UMN awarded $3.7M to prepare for clinical trials of lab-created pediatric heart vessels that grow with the recipients

A University of Minnesota Twin Cities-led team of researchers including BME Professor Robert Tranquillo has received a $3.7 million grant over the next four years from the U.S. Department of Defense to prepare for a human clinical trial of artificial blood vessels bioengineered in the lab that grow with the patient. If successful, these new vessel grafts would prevent the need for repeated surgeries in children with congenital heart defects.

The funding is part of the Department of Defense’s Congressionally Directed Medical Research Programs that fund programs that are “transforming healthcare through innovative and impactful research.”
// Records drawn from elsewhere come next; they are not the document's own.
(** ** Values and tags outside the vocabulary *)

Lemma _to_value_unknown_tag (xml : Element) :
  ¬ In (tag xml) decoder_tags →
  _to_value xml = Raise (ValueError ("Expected , but got " ++ tag xml)).
Proof.
  destruct xml as [tg attrs tx tl cs]. simpl. intros H.
  repeat lazymatch goal with
  | |- context [decide (?a = ?b ∨ ?c = ?d)] =>
      destruct (decide (a = b ∨ c = d)) as [[->| ->]|_]; [exfalso; tauto ..|]
  | |- context [decide (?a = ?b)] =>
      destruct (decide (a = b)) as [->|_]; [exfalso; tauto|]
  end.
  reflexivity.
Qed.

(** C8 (amended).  Encoding a value whose runtime type the encoder does
    not dispatch on (the record namedtuples, [None], any other class)
    raises an error naming that type; decoding a node whose tag the decoder
    does not know raises an error naming the tag; a plain tuple of more
    than two components is encoded as the pair of its first two. *)
Theorem unsupported_raises :
  (∀ v : value, dispatched v = false →
     _from_value v = Raise (ValueError ("Expected , but got " ++ type_str v))) ∧
  (∀ xml : Element, ¬ In (tag xml) decoder_tags →
     _to_value xml = Raise (ValueError ("Expected , but got " ++ tag xml))) ∧
  (∀ (a b : value) (l : list value),
     _from_value (PyTuple (a :: b :: l)) = _from_value (PyTuple [a; b])).
Proof.
  split; [|split].
  - intros v Hv. destruct v; try discriminate Hv; reflexivity.
  - apply _to_value_unknown_tag.
  - reflexivity.
Qed.

Lemma unsupported_raises_witness :
  _from_value (Status (PyList []) (Option PyNone) (PyList []) (PyInt 0))
    = Raise (ValueError "Expected , but got <class 'xmlInterface.Status'>") ∧
  _from_value PyNone = Raise (ValueError "Expected , but got <class 'NoneType'>") ∧
  _to_value (mkElement "feedback" ∅ None None [])
    = Raise (ValueError "Expected , but got feedback").
Proof.
  destruct unsupported_raises as (Henc & Hdec & _).
  split; [|split].
  - apply (Henc (Status _ _ _ _)). reflexivity.
  - apply (Henc PyNone). reflexivity.
  - apply (Hdec (mkElement "feedback" ∅ None None [])).
    simpl. intros H. repeat destruct H as [H|H]; try discriminate H. exact H.
Defined.

(** C8 as stated fails on a triple: a shape outside the encodable set,
    which the encoder turns into a [pair] node of the first two components
    without any error. *)
Lemma triple_silently_truncated :
  marshallable (PyTuple [PyInt 1; PyInt 2; PyInt 3]) = false ∧
  _from_value (PyTuple [PyInt 1; PyInt 2; PyInt 3])
    = Return (mkElement "pair" ∅ None None
                [mkElement "int" ∅ (Some "1") None [];
                 mkElement "int" ∅ (Some "2") None []]) ∧
  _from_value (PyTuple [PyInt 1; PyInt 2; PyInt 3]) ≫= _to_value
    = Return (PyTuple [PyInt 1; PyInt 2]).
Proof. split; [|split]; reflexivity. Qed.

(** ** [_unescape] *)

Lemma startswith_app (p b : string) : startswith p (p ++ b) = true.
Proof.
  induction p as [|c p IH]; simpl; [reflexivity|].
  rewrite Ascii.eqb_refl. exact IH.
Qed.

Lemma occurs_contains (p s : string) : occurs p s → contains p s = true.
Proof.
  intros (a & b & ->). induction a as [|c a IH].
  - simpl String.append. destruct (p ++ b) eqn:E; simpl;
      rewrite <- E, startswith_app; reflexivity.
  - simpl. rewrite IH. apply orb_true_r.
Qed.

Lemma occurs_tail (p : string) (c : ascii) (s : string) :
  occurs p s → occurs p (String c s).
Proof. intros (a & b & ->). exists (String c a), b. reflexivity. Qed.

Lemma startswith_occurs (p s : string) : startswith p s = true → occurs p s.
Proof.
  intros H. exists "". simpl. revert s H.
  induction p as [|a p IH]; intros s H.
  - exists s. reflexivity.
  - destruct s as [|b s]; [discriminate|]. simpl in H.
    destruct (Ascii.eqb a b) eqn:E; [|discriminate].
    apply Ascii.eqb_eq in E as ->.
    destruct (IH s H) as (t & ->). exists t. reflexivity.
Qed.

Lemma replace_from_absent (old new s : string) :
  ¬ occurs old s → replace_from old new 0 s = s.
Proof.
  induction s as [|c s IH]; intros H; [reflexivity|].
  simpl replace_from.
  destruct (startswith old (String c s)) eqn:E.
  - exfalso. apply H, startswith_occurs, E.
  - f_equal. apply IH. intros Ho. apply H, occurs_tail, Ho.
Qed.

Lemma replace_absent (old new s : string) :
  old ≠ "" → ¬ occurs old s → replace old new s = s.
Proof.
  intros Hne H. unfold replace. destruct old; [congruence|].
  apply replace_from_absent, H.
Qed.

(** C9.  A byte string in which none of the four escape markers occurs is
    left unchanged by [_unescape]. *)
Theorem _unescape_no_marker (cmd : string) :
  ¬ occurs "&nbsp;" cmd → ¬ occurs "&apos;" cmd →
  ¬ occurs "&#40;" cmd → ¬ occurs "&#41;" cmd →
  _unescape cmd = cmd.
Proof.
  intros H1 H2 H3 H4. unfold _unescape, charmap. cbv beta iota delta [fold_left].
  rewrite (replace_absent "&nbsp;" _ cmd) by (discriminate || assumption).
  rewrite (replace_absent "&apos;" _ cmd) by (discriminate || assumption).
  rewrite (replace_absent "&#40;" _ cmd) by (discriminate || assumption).
  apply replace_absent; [discriminate | assumption].
Qed.

Lemma _unescape_no_marker_witness :
  _unescape "<value val='good'><string>a &amp; b</string></value>"
  = "<value val='good'><string>a &amp; b</string></value>".
Proof.
  apply _unescape_no_marker;
    intros H%occurs_contains; vm_compute in H; discriminate H.
Defined.

(** ** Version strings *)

Lemma of_uint_acc_from (d : uint) (acc : positive) :
  Z.pos (Pos.of_uint_acc d acc) = uint_from (Z.pos acc) d.
Proof.
  revert acc; induction d; intros acc; simpl; [reflexivity | rewrite IHd; f_equal; lia ..].
Qed.

Lemma of_uint_from (d : uint) : Z.of_uint d = uint_from 0 d.
Proof.
  unfold Z.of_uint. induction d; simpl; try reflexivity; try exact IHd;
    apply of_uint_acc_from.
Qed.

Lemma is_digit_inv (c : ascii) :
  is_digit c = true →
  ∃ k : uint → uint, digit_of c = Some k ∧ is_space c = false ∧
    c ≠ "-"%char ∧ c ≠ "+"%char ∧
    ∀ acc d, uint_from acc (k d)
             = uint_from (10 * acc + (Z.of_nat (nat_of_ascii c) - 48)) d.
Proof.
  destruct c as [[] [] [] [] [] [] [] []]; intros H; try discriminate H;
    eexists; (split; [reflexivity|]); repeat split; discriminate.
Qed.

Lemma uint_of_digits_all_digits (s : string) (b : bool) :
  all_digits s = true → s ≠ "" ∨ b = true →
  ∃ d, uint_of_digits b s = Some d ∧ ∀ acc, uint_from acc d = decimal_from acc s.
Proof.
  revert b; induction s as [|c s IH]; intros b Hs Hb.
  - destruct Hb as [Hb | ->]; [congruence|]. exists Nil. split; reflexivity.
  - unfold all_digits in Hs. simpl in Hs. apply andb_true_iff in Hs as [Hc Hs].
    destruct (is_digit_inv c Hc) as (k & Hk & _ & _ & _ & Hv).
    destruct (IH true Hs (or_intror eq_refl)) as (d & Hd & Hval).
    exists (k d). split.
    + simpl. rewrite Hk, Hd. reflexivity.
    + intros acc. rewrite Hv, Hval. reflexivity.
Qed.

Lemma all_digits_no_space (s : string) : all_digits s = true → no_space s = true.
Proof.
  unfold all_digits, no_space. induction s as [|c s IH]; simpl; [reflexivity|].
  intros [Hc Hs]%andb_true_iff.
  destruct (is_digit_inv c Hc) as (_ & _ & -> & _). simpl. auto.
Qed.

(** [int()] of a non-empty run of digits is its value in base ten. *)
Lemma int_of_str_digits (s : string) :
  all_digits s = true → s ≠ "" → int_of_str s = Return (decimal_value s).
Proof.
  intros Hs Hne. unfold int_of_str.
  rewrite (strip_no_space _ (all_digits_no_space _ Hs)).
  destruct (uint_of_digits_all_digits s false Hs (or_introl Hne)) as (d & Hd & Hv).
  destruct s as [|c s]; [congruence|].
  assert (is_digit c = true) as Hc
    by (unfold all_digits in Hs; simpl in Hs; apply andb_true_iff in Hs; tauto).
  destruct (is_digit_inv c Hc) as (_ & _ & _ & Hm & Hp & _).
  assert (∀ (X : Type) (x y k : X),
    match c with "-"%char => x | "+"%char => y | _ => k end = k) as Hsign.
  { intros X x y k.
    destruct c as [[] [] [] [] [] [] [] []]; try reflexivity; congruence. }
  rewrite Hsign, Hd. simpl. rewrite of_uint_from, Hv. reflexivity.
Qed.

Lemma span_fst_all (p : ascii → bool) (s : string) :
  forallb p (list_ascii_of_string (fst (span p s))) = true.
Proof.
  induction s as [|c s IH]; simpl; [reflexivity|].
  destruct (p c) eqn:E; [|reflexivity].
  destruct (span p s) as [a b]. simpl in *. rewrite E. exact IH.
Qed.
One of the greatest challenges in vessel bioengineering is designing a vessel that will grow with its new owner. Recipients who have heart defects at birth often outgrow current vessel grafts and need to have larger vessels implanted several times as they grow.

“This grant is a major step forward and will allow us to do everything that's necessary to get to Day 1 of a first clinical trial where we would implant one of our lab-created blood vessels into an infant with a heart defect called discontinuous pulmonary arteries or hemitruncus” said Prof. Tranquillo, a Distinguished McKnight University Professor in the Department of Biomedical Engineering and the Department of Chemical Engineering and Materials Science. 

“If all goes well, this clinical trial could begin within about 18 months,” Prof. Tranquillo said.